ZhendongWang6 / DIRE

[ICCV 2023] Official implementation of the paper: "DIRE for Diffusion-Generated Image Detection"
306 stars 24 forks source link

The training set data includes the test set data. #22

Open Teddy12155555 opened 11 months ago

Teddy12155555 commented 11 months ago

I am reproducing this paper, but I encountered some problems during testing. I tested using the following steps, but found some weird things. Is there anything wrong with my steps?

My steps

  1. from the OneDrive location datasets/DiffsuionForensics/dire/train/lsun_bedroom, I downloaded the real dire images real.tar.gz and unpacked them as training set. (There are 40,000 images in real class. I'm trying to re-train the model)

  2. from the OneDrive location datasets/DiffsuionForensics/dire/test/lsun_bedroom/lsun_bedroom, I downloaded the real dire images real.tar.gz and unpacked them as testing set (There are 1,000 images in real class.)

  3. I found that some images in the testing set were also included in the training set. For example: I can found 022f8c89734486038ba814b5d2b8259cd58695a5.jpg, 022f12f989ed6bc972ed921903cd2e2f996a2a85.jpg, 022f19bf68b72ce134f60d246fd48808b1bc5187.jpg ....... both in training set and testing set. (I don't know exactly how much data is included, but I found quite a bit (about 620 images) in the 'real' class.)

  4. I can get results that are the same as those in the paper:

    'test_model:lsun_adm' model testing on...
    lsun_adm_data:
    ACC: 1.00000
    AP: 1.00000
    R_ACC: 1.00000
    F_ACC: 1.00000

    But I am curious, if the testing set is already included in the training set, does it mean that the model has seen it during the training phase, and therefore performs well in the test phase?

ZhendongWang6 commented 11 months ago

Thank you for bringing this to our attention, and I appreciate your diligence in checking the real and test dataset. It appears that there was an oversight in the version of the real test set for LSUN Bedroom that we initially provided.

I have taken immediate action to rectify the situation. The correct versions of the images, along with their corresponding reconstructions and dire representations, have now been reuploaded. We have checked that the updated test set aligns with the results reported in our paper.
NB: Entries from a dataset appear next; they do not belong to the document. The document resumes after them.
(* ===== verification/Utf8.v ===== *)
(** * Runes: the Go library's [unicode/utf8]

    Decoding and encoding of one rune, and ranging over the runes of a string.
    A byte that does not start a valid encoding is the replacement rune, of
    width one. *)
From S2P Require Import Prelude.

Definition byte (c : ascii) : Z := Z.of_N (N_of_ascii c).
Definition char (z : Z) : ascii := ascii_of_N (Z.to_N z).

Definition RuneError : Z := 0xFFFD.

Lemma byte_range c : 0 ≤ byte c < 256.
Proof. unfold byte. pose proof (N_ascii_bounded c). lia. Qed.

Lemma char_byte c : char (byte c) = c.
Proof. unfold char, byte. rewrite N2Z.id. apply ascii_N_embedding. Qed.

Lemma byte_char z : 0 ≤ z < 256 → byte (char z) = z.
Proof. intros H. unfold char, byte. rewrite N_ascii_embedding by lia. lia. Qed.

(** A continuation byte within bounds. *)
Definition within (lo hi : Z) (c : ascii) : bool := (lo <=? byte c) && (byte c <=? hi).

Abbreviation cont := (within 0x80 0xBF).

(** The bounds of the second byte after a first byte of three or four. *)
Definition second (b0 : Z) : Z * Z :=
  if b0 =? 0xE0 then (0xA0, 0xBF)
  else if b0 =? 0xED then (0x80, 0x9F)
  else if b0 =? 0xF0 then (0x90, 0xBF)
  else if b0 =? 0xF4 then (0x80, 0x8F)
  else (0x80, 0xBF).

(** [utf8.DecodeRuneInString]: the rune and the rest of the string. *)
Definition decodeRune (s : string) : Z * string :=
  match s with
  | EmptyString => (RuneError, "")
  | String c0 s1 =>
      let b0 := byte c0 in
      let invalid := (RuneError, s1) in
      if b0 <? 0x80 then (b0, s1)
      else if (0xC2 <=? b0) && (b0 <=? 0xDF) then
        match s1 with
        | String c1 s2 => if cont c1 then ((b0 - 0xC0) * 64 + (byte c1 - 0x80), s2) else invalid
        | _ => invalid
        end
      else if (0xE0 <=? b0) && (b0 <=? 0xEF) then
        match s1 with
        | String c1 (String c2 s3) =>
            if within (fst (second b0)) (snd (second b0)) c1 && cont c2
            then ((b0 - 0xE0) * 4096 + (byte c1 - 0x80) * 64 + (byte c2 - 0x80), s3) else invalid
        | _ => invalid
        end
      else if (0xF0 <=? b0) && (b0 <=? 0xF4) then
        match s1 with
        | String c1 (String c2 (String c3 s4)) =>
            if within (fst (second b0)) (snd (second b0)) c1 && cont c2 && cont c3
            then ((b0 - 0xF0) * 262144 + (byte c1 - 0x80) * 4096 + (byte c2 - 0x80) * 64 + (byte c3 - 0x80), s4) else invalid
        | _ => invalid
        end
      else invalid
  end.

(** [utf8.EncodeRune], [strings.Builder.WriteRune]. *)
Definition encodeRune (r : Z) : string :=
  let r := if (r <? 0) || (0x10FFFF <? r) || ((0xD800 <=? r) && (r <=? 0xDFFF)) then RuneError else r in
  if r <? 0x80 then String (char r) ""
  else if r <? 0x800 then String (char (0xC0 + r / 64)) (String (char (0x80 + r mod 64)) "")
  else if r <? 0x10000 then
    String (char (0xE0 + r / 4096)) (String (char (0x80 + r / 64 mod 64)) (String (char (0x80 + r mod 64)) ""))
  else
    String (char (0xF0 + r / 262144)) (String (char (0x80 + r / 4096 mod 64))
      (String (char (0x80 + r / 64 mod 64)) (String (char (0x80 + r mod 64)) ""))).

(** A Unicode scalar value. *)
Definition scalar (r : Z) : Prop := 0 ≤ r ≤ 0x10FFFF ∧ ¬ 0xD800 ≤ r ≤ 0xDFFF.

(** [for _, r := range s]. *)
Fixpoint runesLoop (fuel : nat) (s : string) : list Z :=
  match fuel, s with
  | O, _ | _, EmptyString => []
  | S fuel, _ => let '(r, s) := decodeRune s in r :: runesLoop fuel s
  end.

Definition runes (s : string) : list Z := runesLoop (String.length s) s.

(** The text of runes. *)
Definition encode (rs : list Z) : string := foldr (λ r s, (encodeRune r ++ s)%string) "" rs.

(** ** Theory *)

#[local] Ltac Zify.zify_post_hook ::= Z.to_euclidean_division_equations.

Lemma scalar_encode r : scalar r →
  (r <? 0) || (0x10FFFF <? r) || ((0xD800 <=? r) && (r <=? 0xDFFF)) = false.
Proof.
  intros [H1 H2]. destruct (Z.ltb_spec r 0), (Z.ltb_spec 0x10FFFF r), (Z.leb_spec 0xD800 r), (Z.leb_spec r 0xDFFF); simpl; done || lia.
Qed.

Lemma within_char lo hi z : 0 ≤ z < 256 → within lo hi (char z) = (lo <=? z) && (z <=? hi).
Proof. intros H. unfold within. by rewrite byte_char. Qed.

Ltac eqbs := repeat match goal with |- context [?a =? ?b] => destruct (Z.eqb_spec a b); try lia end.

Ltac bools := repeat match goal with
  | |- context [?a <? ?b] => destruct (Z.ltb_spec a b); try lia
  | |- context [?a <=? ?b] => destruct (Z.leb_spec a b); try lia
  | |- context [?a =? ?b] => destruct (Z.eqb_spec a b); try lia
  end.

(** The encoding of a rune is read back. *)
Lemma decode_encode r s : scalar r → decodeRune (encodeRune r ++ s)%string = (r, s).
Proof.
  intros Hr. unfold encodeRune. rewrite (scalar_encode r Hr). destruct Hr as [H1 H2].
  destruct (Z.ltb_spec r 0x80); [|destruct (Z.ltb_spec r 0x800); [|destruct (Z.ltb_spec r 0x10000)]].
  - change (decodeRune (String (char r) s) = (r, s)). unfold decodeRune. rewrite !byte_char by lia. bools. done.
  - assert (0xC2 ≤ 0xC0 + r / 64 ≤ 0xDF) by lia.
    change (decodeRune (String (char (0xC0 + r / 64)) (String (char (0x80 + r mod 64)) s)) = (r, s)).
    unfold decodeRune. rewrite !within_char, !byte_char by lia. bools; simpl; f_equal; lia.
  - assert (0xE0 ≤ 0xE0 + r / 4096 ≤ 0xEF) by lia.
    change (decodeRune (String (char (0xE0 + r / 4096)) (String (char (0x80 + r / 64 mod 64)) (String (char (0x80 + r mod 64)) s))) = (r, s)).
    assert (fst (second (0xE0 + r / 4096)) ≤ 0x80 + r / 64 mod 64 ≤ snd (second (0xE0 + r / 4096))) by (unfold second; eqbs; simpl; lia).
    unfold decodeRune. rewrite !within_char, !byte_char by lia. bools; cbn [andb]; f_equal; lia.
  - assert (0xF0 ≤ 0xF0 + r / 262144 ≤ 0xF4) by lia.
    change (decodeRune (String (char (0xF0 + r / 262144)) (String (char (0x80 + r / 4096 mod 64))
      (String (char (0x80 + r / 64 mod 64)) (String (char (0x80 + r mod 64)) s)))) = (r, s)).
    assert (fst (second (0xF0 + r / 262144)) ≤ 0x80 + r / 4096 mod 64 ≤ snd (second (0xF0 + r / 262144))) by (unfold second; eqbs; simpl; lia).
    unfold decodeRune. rewrite !within_char, !byte_char by lia. bools; cbn [andb]; f_equal; lia.
Qed.

Lemma encodeRune_cons r : ∃ c s, encodeRune r = String c s.
Proof. unfold encodeRune. repeat case_match; eauto. Qed.

Lemma decodeRune_shorter s : s ≠ "" → (String.length (snd (decodeRune s)) < String.length s)%nat.
Proof.
  destruct s as [|c0 s1]; [done|]. intros _. unfold decodeRune. repeat case_match; cbn [snd String.length]; lia.
Qed.

(** Enough fuel is enough. *)
Lemma runesLoop_fuel n m s : (String.length s ≤ n)%nat → (String.length s ≤ m)%nat → runesLoop n s = runesLoop m s.
Proof.
  revert m s. induction n as [|n IH]; intros m s Hn Hm.
  - destruct s; [by destruct m|simpl in Hn; lia].
  - destruct s as [|c s]; [by destruct m|]. destruct m as [|m]; [simpl in Hm; lia|].
    pose proof (decodeRune_shorter (String c s) ltac:(done)) as Hs. cbn [runesLoop]. destruct (decodeRune (String c s)) as [r s'] eqn:E.
    cbn [snd String.length] in *. f_equal. apply IH; lia.
Qed.

Lemma runes_cons s r s' : s ≠ "" → decodeRune s = (r, s') → runes s = r :: runes s'.
Proof.
  intros Hs E. unfold runes. destruct s as [|c s]; [done|]. pose proof (decodeRune_shorter (String c s) Hs) as Hl. rewrite E in Hl.
  cbn [String.length runesLoop snd] in *. rewrite E. f_equal. apply runesLoop_fuel; lia.
Qed.

(** Ranging over a valid text visits its runes. *)
Lemma runes_encode rs : Forall scalar rs → runes (encode rs) = rs.
Proof.
  induction 1 as [|r rs Hr _ IH]; [done|]. cbn [encode foldr]. fold (encode rs). rewrite <- IH at 2. apply runes_cons; [|by apply decode_encode].
  destruct (encodeRune_cons r) as (c & s & ->). done.
Qed.

Lemma append_assoc (a b c : string) : (a ++ (b ++ c) = (a ++ b) ++ c)%string.
Proof. induction a as [|x a IH]; [done|]. change (String x (a ++ (b ++ c)) = String x ((a ++ b) ++ c))%string. by rewrite IH. Qed.

Lemma encode_app rs ks : encode (rs ++ ks) = (encode rs ++ encode ks)%string.
Proof.
  induction rs as [|r rs IH]; [done|]. cbn. fold (encode rs) (encode (rs ++ ks)). rewrite IH.
  apply append_assoc.
Qed.

(** ASCII characters are their own encodings. *)
Lemma encodeRune_ascii c : byte c < 0x80 → encodeRune (byte c) = String c "".
Proof.
  intros H. pose proof (byte_range c). unfold encodeRune. rewrite scalar_encode by (split; lia).
  destruct (Z.ltb_spec (byte c) 0x80); [|lia]. by rewrite char_byte.
Qed.

Lemma scalar_ascii c : byte c < 0x80 → scalar (byte c).
Proof. intros H. pose proof (byte_range c). split; lia. Qed.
Your assistance has been invaluable in identifying this discrepancy, and I sincerely apologize for any inconvenience it may have caused. If you encounter any further issues or have additional feedback, please don't hesitate to let us know.

Thank you once again for your understanding and assistance.

Teddy12155555 commented 11 months ago

Thank you for your reply. Could you also explain Issue #11 ? I have the same problem with the quality of images; it seems that the model is very sensitive to compression.

dong12003 commented 7 months ago

Hello, do you still have the dataset for this project? The dataset link is now broken. If you have it, could you please send me a copy? Thank you very much.